THE INPUT.
****************************************

(** X5.  In every run, an optimizer steps only on gradients of this run:
    before the actor optimizer's step come its [zero_grad], the
    [autograd.grad] call and [target_pi.backward]; before the critic
    optimizer's step come the actor's step, the critic's [zero_grad] and
    [critic_loss.backward]; and the target model is updated at most once,
    after the critic's step. *)
Theorem updates_follow_their_gradients cfg batch p :
  (forall tr1 tr2,
      trace (run_learn cfg batch p) = tr1 ++ Step Actor :: tr2 ->
      In (ZeroGrad Actor) tr1
      /\ (exists out inp g, In (AutogradGrad out inp g) tr1)
      /\ (exists t g, In (Backward t (Some g)) tr1))
  /\ (forall tr1 tr2,
      trace (run_learn cfg batch p) = tr1 ++ Step Critic :: tr2 ->
      In (Step Actor) tr1
      /\ In (ZeroGrad Critic) tr1
      /\ (exists t, In (Backward t None) tr1))
  /\ (forall tr1 tr2,
      trace (run_learn cfg batch p) = tr1 ++ TargetUpdate :: tr2 ->
      In (Step Critic) tr1 /\ ~ In TargetUpdate tr1).
Proof.
  split; [|split].
  - intros tr1 tr2 H. apply (before_actor_step _ _ _ _ _ H).
  - intros tr1 tr2 H. exact (before_critic_step _ _ _ _ _ H).
  - intros tr1 tr2 H. exact (before_target_update _ _ _ _ _ H).
Qed.

(** X6.  With an action dimension of 0 no learning step updates anything:
    the step raises (line 339 divides by the action dimension before the
    first Q-retrace call), no optimizer steps, and both optimizers are as
    before. *)
Theorem zero_action_dimension_never_updates cfg batch p :
  action_shape cfg = 0%nat ->
  (exists e, result (run_learn cfg batch p) = inl e)
  /\ steps (trace (run_learn cfg batch p)) = []
  /\ optimizer_actor (final (run_learn cfg batch p)) = optimizer_actor p
  /\ optimizer_critic (final (run_learn cfg batch p)) = optimizer_critic p.
Proof.
  intros HN.
  assert (~ In (Step Actor) (trace (run_learn cfg batch p))) as Hno.
  { intros Hin. destruct (in_split _ _ Hin) as (tr1 & tr2 & Htr).
    destruct (before_actor_step _ _ _ _ _ Htr)
      as ((q & v & r & w & ratio & g & Hq) & _).
    assert (In (QRetracesContinuous q v r w ratio g)
               (trace (run_learn cfg batch p))) as Hq'
      by (rewrite Htr; apply in_or_app; left; exact Hq).
    destruct (run_call_ok cfg batch p _ Hq') as (data & _ & _ & Hr & _).
    cbn in Hr. destruct Hr as (_ & _ & _ & Hne). contradiction. }
  destruct (run_control cfg batch p) as (Ha & Hc & _ & _ & Hr).
  assert (steps (trace (run_learn cfg batch p)) = []) as Hs.
  { rewrite <- steps_in in Hno.
    destruct (result (run_learn cfg batch p)) as [e|m].
    - destruct Hr as [[H | [H | H]] _]; [exact H | | ];
        rewrite H in Hno; exfalso; apply Hno; left; reflexivity.
    - destruct Hr as (H & _). rewrite H in Hno.
      exfalso; apply Hno; left; reflexivity. }
  split; [|split; [exact Hs|]].
  - destruct (result (run_learn cfg batch p)) as [e|m]; [eauto|].
    destruct Hr as (H & _). rewrite H in Hs. discriminate Hs.
  - rewrite Hs in Ha, Hc. split; [apply Ha | apply Hc]; intros [].
Qed.

(** X7.  The metrics of a returning step fit together: the reported
    [total_actor_loss] is the normalised sum of the same three masked
    tensors whose separately normalised sums are reported as [actor_loss],
    [bc_loss] and [entropy_loss] (the entropy term scaled by the entropy
    weight), it is the tensor whose negation [autograd.grad] differentiated,
    the reported [critic_loss] is the tensor that was backpropagated, and the
    two learning rates are read from the optimizers as the step leaves
    them. *)
Theorem reported_losses_fit_together cfg batch p m :
  result (run_learn cfg batch p) = inr m ->
  exists actor_loss bc_loss entropy_loss critic_loss kl_div tv target_pi g,
    let total := tadd (tadd actor_loss bc_loss)
                      (scale (entropy_weight cfg) entropy_loss) in
    m = [("cur_actor_lr", lr (optimizer_actor (final (run_learn cfg batch p))));
         ("cur_critic_lr", lr (optimizer_critic (final (run_learn cfg batch p))));
         ("actor_loss", item (sum_div actor_loss tv));
         ("bc_loss", item (sum_div bc_loss tv));
         ("entropy_loss", item (sum_div entropy_loss tv));
         ("total_actor_loss", item (sum_div total tv));
         ("critic_loss", item (sum_div critic_loss tv));
         ("kl_div", item (sum_div kl_div tv))]
    /\ In (AutogradGrad (neg (sum_div total tv)) target_pi g)
          (trace (run_learn cfg batch p))
    /\ In (Backward (sum_div critic_loss tv) None)
          (trace (run_learn cfg batch p)).
Proof.
  intros Hm. destruct (order_inv_holds cfg batch p) as (_ & _ & _ & Hr).
  rewrite Hm in Hr. exact (proj1 (proj2 Hr)).
Qed.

****************************************

EXERCISE OBJECTIVE. Give the number of lines in the records where the word "assert" shows up. Nothing else belongs in the reply.

ANSWER FOR THE TASK. 3